After the hadoopnode2 node has synchronized the metadata of the master node, immediately on the hadoopnode1 node, press the key combination to end the NameNode process, and then close the Journalnode process on all nodes. The specific operation is as follows.

[hadoop@hadoopnode1 hadoop]$ sbin/hadoop-daemon.sh stop journalnode

[hadoop@hadoopnode2 hadoop]$ sbin/hadoop-daemon.sh stop journalnode

[hadoop@hadoopnode3 hadoop]$ sbin/hadoop-daemon.sh stop journalnode

#One-click start HDFS cluster

If there is no problem with the above operations, on the hadoopnode1 node, you can use the script to start all related processes of the HDFS cluster with one click. The specific operations are as follows:

[hadoop@hadoopnode1 hadoop]$ sbin/start-dfs.sh

Note: The first time you install HDFS, you need to format the NameNode. After the HDFS cluster is successfully installed, you can use the start-dfs.sh script to start all the processes of the HDFS cluster with one click.

2.3 HDFS cluster test

Enter the URL http://hadoopnode1:50070 in the browser, and check the status of the NameNode of the hadoopnode1 node through the Web interface. The result is shown in Figure 2. The status of this node is active, which means that HDFS can provide external services through the NameNode of hadoopnode1 node.

Figure 2 NameNode interface in active state

Enter the URL http://hadoopnode2:50070 in the browser, and check the status of the NameNode of the hadoopnode2 node through the web interface. The result is shown in Figure 3. The status of this node is standby, which means that the NameNode of the hadoopnode2 node cannot provide external services and can only be used as a standby node.

Figure 3 NameNode interface in standby state

Note: Only one NameNode node can be active at a time.

Create the words.log file in the /home/hadoop/app/hadoop directory of the hadoopnode1 node, and then upload it to the /test directory of the HDFS file system to check whether HDFS can be used normally. The specific operations are as follows:

#Local new words.log file

[hadoop@hadoopnode1 hadoop]$ vi words.log

hadoop hadoop hadoop

spark spark spark spark

flink flink flink

[hadoop@hadoopnode1 hadoop]$ hdfs dfs -mkdir /test 

#Upload the local file words.log

[hadoop@hadoopnode1 hadoop]$ hdfs dfs -put words.log /test

#Check if words.log is uploaded successfully

[hadoop@hadoopnode1 hadoop]$ hdfs dfs -ls /test

/test/words.log

If the above operations are normal, it means that the HDFS distributed cluster is built successfully.

3.Hadoop cluster operation and maintenance management

In the production environment, once the Hadoop cluster is running, it will not be shut down easily, and the daily work is more about managing and maintaining the Hadoop cluster.

3.1 Hadoop cluster process management

The management of the Hadoop cluster process is mainly to go online and offline for the processes such as NameNode, DataNode, (ResourceManager is not installed for the time being) and NodeManager.

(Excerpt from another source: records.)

(** C3 at work on a vendor that fails now and then: the second of three
    requests is answered 500, and is counted all the same, so the third
    answer carries 47, not 48. *)
Example upstream_failure_is_counted :
  fst (serve (flaky (always "2025-01-01")) [list_files; list_files; list_files] init)
  = inr [(CommandBody "ls -la" 49, 200%Z);
         (ErrorBody "Expecting value: line 1 column 1 (char 0)", 500%Z);
         (CommandBody "ls -la" 47, 200%Z)].
Proof. vm_compute. reflexivity. Qed.



End ApiServerSpec.

(* ===================================================================== *)
(** ** The command-line tool: selection and the execution gate            *)
(* ===================================================================== *)

Module LalSpec.

Import Lal.

Lemma after_nil st : after [] [] [] st = st.
Proof. unfold after. rewrite !app_nil_r. by destruct st. Qed.

Lemma after_after ls cs cmds ls' cs' cmds' st :
  after ls' cs' cmds' (after ls cs cmds st)
  = after (ls ++ ls') (cs ++ cs') (cmds ++ cmds') st.
Proof. unfold after; simpl. by rewrite !app_assoc. Qed.

Lemma generate_command_run w self prompt st :
  exists r,
    generate_command w self prompt st = (r, after [] (calls_of w self prompt) [] st).
Proof.
  unfold generate_command, create, calls_of.
  destruct (sdk_client w (provider_vendor self)) as [e|]; run.
  - rewrite after_nil. eauto.
  - replace (after [] [provider_request self prompt] [] st)
      with {| console := console st;
              calls := calls st ++ [provider_request self prompt];
              shell := shell st |}
      by (unfold after; by rewrite !app_nil_r).
    destruct (sdk_create w (calls st) _) as [e|[|[text|] rest]]; simpl; eauto.
Qed.

(** [choose_provider] with a preference: the key of that vendor decides. *)
Lemma choose_provider_preferred w v model st :
  choose_provider w (Some v) model st =
    match nonempty (getenv w (env_name v)) with
    | Some key => (inr (Some (provider_for v key model)), st)
    | None => (inr None, after [ErrorLine (env_name v +:+ " not set")] [] [] st)
    end.
Proof.
  unfold choose_provider, print, after.
  destruct v; simpl; destruct (nonempty _); run; try done;
    by rewrite !app_nil_r.
Qed.

(** [choose_provider] without one: Anthropic first, then OpenAI. *)
Lemma choose_provider_auto w model st :
  choose_provider w None model st =
    match nonempty (getenv w "ANTHROPIC_API_KEY") with
    | Some key => (inr (Some (provider_for Anthropic key None)), st)
    | None =>
        match nonempty (getenv w "OPENAI_API_KEY") with
        | Some key => (inr (Some (provider_for OpenAI key None)), st)
        | None =>
            (inl (PyExn Exception
                    "No AI provider configured. Set OPENAI_API_KEY or ANTHROPIC_API_KEY environment variable."),
             st)
        end
    end.
Proof.
  unfold choose_provider, get_ai_provider. run.
  by repeat destruct (nonempty _).
Qed.
(** [delete_file] *)
Definition delete_file (file_id : string) : M t bool :=
  fun b =>
    if negb (od_mem (files b) file_id) then (Ok false, b)
    else
      bind (for_each (chunks_of_file file_id b) _delete_chunk_from_global)
        (fun _ b' =>
           (Ok true,
            mk (od_del (files b') file_id) (chunks b') (chunk_embeddings b')
               (embedding_cache b') (chunk_to_global_index b') (initialized b')
               (embeddings_store b') (metadatas b') (index_built b')))
        b.

(** [add_chunk] *)
Definition add_chunk (chunk_info : ChunkInfo) (emb : option ndarray)
    : M t string :=
  fun b =>
    let chunks' := od_set (chunks b) (ci_id chunk_info) chunk_info in
    match emb with
    | Some e =>
        let meta : pydict :=
          [("source_id", ci_file_id chunk_info);
           ("title", match od_get (ci_metadata chunk_info) "title" with
                     | Some v => v | None => EmptyString end);
           ("excerpt", PyStr.slice (ci_text chunk_info) None (Some 400));
           ("full", ci_text chunk_info)]%string in
        let store' := embeddings_store b ++ [e] in
        (Ok (ci_id chunk_info),
         mk (files b) chunks'
            (od_set (chunk_embeddings b) (ci_id chunk_info) e)
            (embedding_cache b)
            (od_set (chunk_to_global_index b) (ci_id chunk_info)
                    (Z.of_nat (length store') - 1))
            (initialized b) store' (metadatas b ++ [meta]) false)
    | None =>
        (Ok (ci_id chunk_info),
         mk (files b) chunks' (chunk_embeddings b) (embedding_cache b)
            (chunk_to_global_index b) (initialized b) (embeddings_store b)
            (metadatas b) (index_built b))
    end.
(** An accepted request saves the loaded document with the order in front. *)
Lemma post_order_saves rnd now req fs f size :
  read (payload req) = Ok f -> check f = None ->
  size_of (payload req) = Ok size ->
  exists es aps j,
    own (loaded fs) "orders" = VArr es aps /\
    to_json (set_prop (loaded fs) "orders"
               (VArr (make_order f (makeOrderId rnd) now size :: es) aps)) = Some j /\
    POST_order rnd now req fs =
      (reply [("orderId", VStr (makeOrderId rnd))], mkfs (Some (Doc j)) None).
Proof.
  intros H C S. destruct (loaded_orders fs) as (es & aps & Ho).
  exists es, aps.
  set (order := make_order f (makeOrderId rnd) now size).
  assert (Hj : exists j,
    to_json (set_prop (loaded fs) "orders" (VArr (order :: es) aps)) = Some j).
  { destruct (loaded_shape fs) as [[ps ->]|[xs [ps ->]]]; simpl set_prop.
    - rewrite to_json_obj. eauto.
    - rewrite to_json_arr. eauto. }
  destruct Hj as [j Hj]. exists j. repeat split; auto.
  unfold post_order. fold (payload req).
  unfold try_catch, bind at 1, lift at 1. rewrite H, C.
  unfold bind at 1, lift at 1. rewrite S.
  unfold bind at 1. rewrite readOrders_eq.
  unfold bind at 1, lift at 1, unshift.
  assert (Hget : get (loaded fs) "orders" = Ok (VArr es aps)).
  { rewrite <- Ho. destruct (loaded_shape fs) as [[ps ->]|[xs [ps ->]]]; reflexivity. }
  rewrite Hget. simpl rbind. fold order.
  unfold bind. rewrite (writeOrders_eq _ j _ Hj). reflexivity.
Qed.

Lemma post_order_accepted rnd now req fs res fs' :
  POST_order rnd now req fs = (res, fs') -> status res = 200%nat ->
  exists f size,
    read (payload req) = Ok f /\ check f = None /\
    size_of (payload req) = Ok size.
Proof.
  intros Hrun Hst.
  destruct (read (payload req)) as [f|e] eqn:H.
  2:{ rewrite (post_order_throws _ _ _ _ e H) in Hrun.
      injection Hrun as <- _. discriminate. }
  destruct (check f) as [r|] eqn:C.
  { rewrite (post_order_refuses _ _ _ _ f r H C) in Hrun.
    injection Hrun as <- _. apply check_status in C. congruence. }
  destruct (size_of (payload req)) as [size|e] eqn:S.
  2:{ rewrite (post_order_size_throws _ _ _ _ f e H C S) in Hrun.
      injection Hrun as <- _. discriminate. }
  eauto.
Qed.

(** On a document of the server the order lands in front of the others. *)
Lemma post_order_prepends rnd now req fs f size :
  read (payload req) = Ok f -> check f = None ->
  size_of (payload req) = Ok size ->
  store_ok fs ->
  exists fs',
    POST_order rnd now req fs =
      (reply [("orderId", VStr (makeOrderId rnd))], fs') /\
    stored_orders fs' =
      json_elem (make_order f (makeOrderId rnd) now size) :: stored_orders fs /\
    store_ok fs'.
Proof.
  intros H C S Hok.
  destruct (store_ok_loaded fs Hok) as (ps & es & Hl & Hps & Ha & Hord & Hes & Hst).
  destruct (post_order_saves rnd now req fs f size H C S)
    as (es' & aps & j & Ho & Hj & Hrun).
  rewrite Hl in Ho, Hj. simpl in Ho. rewrite Ha in Ho. injection Ho as <- <-.
  set (order := make_order f (makeOrderId rnd) now size) in *.
  pose proof (writeOrders_orders ps (order :: es) [] fs Hps) as Hw.
  rewrite (writeOrders_eq _ j _ Hj) in Hw.
  assert (Hfs : mkfs (Some (Doc j)) None = saved ps (order :: es)) by congruence.
  rewrite Hfs in Hrun.
  exists (saved ps (order :: es)). split; [exact Hrun|]. split.
  - rewrite stored_orders_saved, Hst. cbn [map]. f_equal. now apply json_elem_fix.
  - apply store_ok_saved; auto.
Qed.

Lemma isAuthorized_eq req :
  authorized req =
  (t <- presented NumberToString req ;;
   Ok (String.eqb (trim (secret ADMIN_TOKEN)) "" || String.eqb (trim t) (trim (secret ADMIN_TOKEN)))).
Proof.
  unfold isAuthorized, presented, secret.
  assert (E : String_ (or_else (opt_str ADMIN_TOKEN) (VStr "")) =
              Ok (match ADMIN_TOKEN with Some s => s | None => "" end)).
  { destruct ADMIN_TOKEN as [s|]; [|reflexivity].
    unfold or_else. simpl. destruct (String.eqb_spec s ""); subst; reflexivity. }
  rewrite E. clear E. cbn [rbind].
  destruct (String_ (or_else (or_else _ _) _)) as [t|e]; cbn [rbind]; [|reflexivity].
  now destruct (String.eqb (trim _) "").
Qed.

Lemma has_id_orders id es :
  forallb is_order es = true ->
  Forall (fun o => has_id id o = Ok (id_is id o)) es.
Proof.
  rewrite forallb_forall, Forall_forall. intros H o Ho.
  unfold has_id, id_is. now rewrite (is_order_get_id o (H o Ho)).
Qed.

Lemma lacks_id_orders id es :
  forallb is_order es = true ->
  Forall (fun o => lacks_id id o = Ok (negb (id_is id o))) es.
Proof.
  rewrite forallb_forall, Forall_forall. intros H o Ho.
  unfold lacks_id, id_is. now rewrite (is_order_get_id o (H o Ho)).
Qed.

Lemma not_listed_orders ids es :
  forallb is_order es = true ->
  Forall (fun o => not_listed NumberToString ids o = Ok (negb (id_listed ids o))) es.
Proof.
  rewrite forallb_forall, Forall_forall. intros H o Ho.
  unfold not_listed, id_listed. now rewrite (is_order_get_id o (H o Ho)).
Qed.

Lemma filter_Forall (P : value -> Prop) g l : Forall P l -> Forall P (filter g l).
Proof.
  induction 1 as [|o l Ho _ IH]; simpl; [constructor|].
  destruct (g o); [constructor|]; auto.
Qed.

Lemma filter_forallb p g (l : list value) :
  forallb p l = true -> forallb p (filter g l) = true.
Proof.
  induction l as [|o l IH]; simpl; [auto|].
  intros H. apply andb_true_iff in H as [Ho Hl].
  destruct (g o); simpl; [rewrite Ho|]; auto.
Qed.

Lemma update_nth_Forall (P : value -> Prop) f i l :
  (forall o, P o -> P (f o)) -> Forall P l -> Forall P (update_nth i f l).
Proof.
  intros Hf H. revert i. induction H as [|o l Ho Hl IH]; intros [|i]; simpl;
    constructor; auto.
Qed.

Lemma unauthorized req fs :
  authorized req = Ok false ->
  GET_orders req fs = (refuse 401 "Unauthorized", fs) /\
  PATCH_order req fs = (refuse 401 "Unauthorized", fs) /\
  DELETE_order req fs = (refuse 401 "Unauthorized", fs) /\
  POST_bulk_delete req fs = (refuse 401 "Unauthorized", fs).
Proof.
  intros H. unfold get_orders, patch_order, delete_order, bulk_delete.
  unfold try_catch, bind, lift. rewrite H. simpl. auto.
Qed.

Lemma gate_throws req fs e :
  authorized req = Throw e ->
  GET_orders req fs = (refuse 500 "Server error", fs) /\
  PATCH_order req fs = (refuse 500 "Server error", fs) /\
  DELETE_order req fs = (refuse 500 "Server error", fs) /\
  POST_bulk_delete req fs = (refuse 500 "Server error", fs).
Proof.
  intros H. unfold get_orders, patch_order, delete_order, bulk_delete.
  unfold try_catch, bind, lift. rewrite H. simpl. auto.
Qed.

Lemma get_loaded_orders fs : get (loaded fs) "orders" = Ok (own (loaded fs) "orders").
Proof. destruct (loaded_shape fs) as [[ps ->]|[xs [ps ->]]]; reflexivity. Qed.

Lemma get_orders_lists req fs :
  authorized req = Ok true ->
  exists aps,
    GET_orders req fs =
      (reply [("orders", VArr (stored_orders fs) aps)], ensured fs).
Proof.
  intros H. unfold get_orders. io. rewrite H. cbn [negb].
  rewrite readOrders_eq, get_loaded_orders, stored_orders_eq.
  unfold orders_of. destruct (loaded_orders fs) as (es & aps & ->).
  exists aps. reflexivity.
Qed.

Lemma get_payload req k : get (payload req) k = Ok (own (payload req) k).
Proof. apply get_truthy, or_else_truthy. reflexivity. Qed.

Lemma patch_order_missing_status req fs :
  authorized req = Ok true -> truthy (new_status req) = false ->
  PATCH_order req fs = (refuse 400 "Missing status", fs).
Proof.
  intros H T. unfold patch_order. io. rewrite H. cbn [negb].
  fold (payload req). rewrite get_payload. fold (new_status req). now rewrite T.
Qed.

Lemma patch_order_not_found req fs :
  store_ok fs -> authorized req = Ok true -> truthy (new_status req) = true ->
  first_index (id_is (param_orderId req)) (stored_orders fs) = None ->
  PATCH_order req fs = (refuse 404 "Not found", ensured fs).
Proof.
  intros Hok H T Hidx.
  destruct (store_ok_loaded fs Hok) as (ps & es & Hl & Hps & Ha & Hord & Hes & Hst).
  rewrite Hst in Hidx.
  unfold patch_order. io. rewrite H. cbn [negb].
  fold (payload req). rewrite get_payload. fold (new_status req). rewrite T.
  cbn [negb]. rewrite readOrders_eq, Hl. simpl get. rewrite Ha.
  unfold or_else. simpl array_elems. cbv beta iota.
  rewrite (findIndex_pure _ _ _ (has_id_orders (param_orderId req) es Hord)).
  now rewrite Hidx.
Qed.

Lemma patch_order_updates req fs i s :
  store_ok fs -> authorized req = Ok true -> truthy (new_status req) = true ->
  first_index (id_is (param_orderId req)) (stored_orders fs) = Some i ->
  String_ (new_status req) = Ok s ->
  exists fs',
    PATCH_order req fs = (reply [], fs') /\
    stored_orders fs' = update_nth i (set_status s) (stored_orders fs) /\
    store_ok fs'.
Proof.
  intros Hok H T Hidx Hs.
  destruct (store_ok_loaded fs Hok) as (ps & es & Hl & Hps & Ha & Hord & Hes & Hst).
  rewrite Hst in *.
  assert (Hboth : Forall (fun o => is_order o = true /\ json_ok o)
                         (update_nth i (set_status s) es)).
  { apply update_nth_Forall.
    - intros o [Ho Hj]. apply is_order_json_ok_set; auto. discriminate.
    - rewrite Forall_forall. rewrite forallb_forall in Hord.
      rewrite Forall_forall in Hes. auto. }
  exists (saved ps (update_nth i (set_status s) es)). split; [|split].
  - unfold patch_order. io. rewrite H. cbn [negb].
    fold (payload req). rewrite get_payload. fold (new_status req). rewrite T.
    cbn [negb]. rewrite readOrders_eq, Hl. simpl get. rewrite Ha.
    unfold or_else. simpl array_elems. cbv beta iota.
    rewrite (findIndex_pure _ _ _ (has_id_orders (param_orderId req) es Hord)).
    rewrite Hidx. cbv beta iota. rewrite Hs. fold (set_status s).
    now rewrite (writeOrders_orders ps _ [] _ Hps).
  - rewrite stored_orders_saved. apply json_elem_fix.
    eapply Forall_impl; [|exact Hboth]. now intros o [_ Hj].
  - apply store_ok_saved; auto. apply forallb_forall. intros o Ho.
    rewrite Forall_forall in Hboth. now apply Hboth.
Qed.

Lemma delete_order_eq req fs :
  store_ok fs -> authorized req = Ok true ->
  let kept := keep_others (param_orderId req) (stored_orders fs) in
  if (List.length (stored_orders fs) =? List.length kept)%nat
  then DELETE_order req fs = (refuse 404 "Not found", ensured fs)
  else exists fs',
      DELETE_order req fs = (reply [("deleted", VNum 1)], fs') /\
      stored_orders fs' = kept /\ store_ok fs'.
Proof.
  intros Hok H kept.
  destruct (store_ok_loaded fs Hok) as (ps & es & Hl & Hps & Ha & Hord & Hes & Hst).
  subst kept. rewrite Hst.
  assert (Hrun : DELETE_order req fs =
    if (List.length es =? List.length (keep_others (param_orderId req) es))%nat
    then (refuse 404 "Not found", ensured fs)
    else (reply [("deleted", VNum 1)], saved ps (keep_others (param_orderId req) es))).
  { unfold delete_order. io. rewrite H. cbn [negb].
    rewrite readOrders_eq, Hl. simpl get. rewrite Ha. simpl array_elems.
    cbv beta iota.
    rewrite (filterM_pure _ _ _ (lacks_id_orders (param_orderId req) es Hord)).
    cbv beta iota. fold (keep_others (param_orderId req) es).
    destruct (_ =? _)%nat; [reflexivity|].
    now rewrite (writeOrders_orders ps _ [] _ Hps). }
  rewrite Hrun. destruct (_ =? _)%nat; [reflexivity|].
  eexists. split; [reflexivity|]. split.
  - rewrite stored_orders_saved. apply json_elem_fix. now apply filter_Forall.
  - apply store_ok_saved; auto. now apply filter_forallb.
Qed.

Lemma bulk_delete_no_ids req fs :
  authorized req = Ok true ->
  requested_ids NumberToString (req_body req) = Ok [] ->
  POST_bulk_delete req fs = (refuse 400 "orderIds required", fs).
Proof.
  intros H Hids. unfold bulk_delete. io. now rewrite H, Hids.
Qed.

Next, we will explain the operation of each process separately.

NameNode daemon management

(1) Offline operation

Execute the sbin/hadoop-daemon.sh stop namenode command to shut down the NameNode process. If the NameNode in the Active state is shut down at this time, the standby NameNode will automatically switch to the Active state to provide external services. After the NameNode process is shut down, related maintenance operations can be performed on the node where it resides.

(2) Online operation

After completing the maintenance of the node where the NameNode is located, you can execute the sbin/hadoop-daemon.sh start namenode command to restart the NameNode process. If there is already a NameNode in the Active state in the HDFS cluster, the NameNode just started will run in the Standby state.

DataNode daemon process management

(1) Offline operation

Execute the sbin/hadoop-daemon.sh stop datanode command to shut down the DataNode process. At this time, the data blocks in the current DataNode will be migrated to other DataNodes to achieve data fault tolerance. After waiting for the DataNode process to shut down, you can perform related maintenance operations on the DataNode.

(2) Online operation

After completing the maintenance of the node where the DataNode is located, you can execute the sbin/hadoop-daemon.sh start datanode command to restart the DataNode process. Then you can execute the load balancing command to migrate some data blocks in the cluster to the current DataNode node, thereby improving the data storage capacity of the cluster.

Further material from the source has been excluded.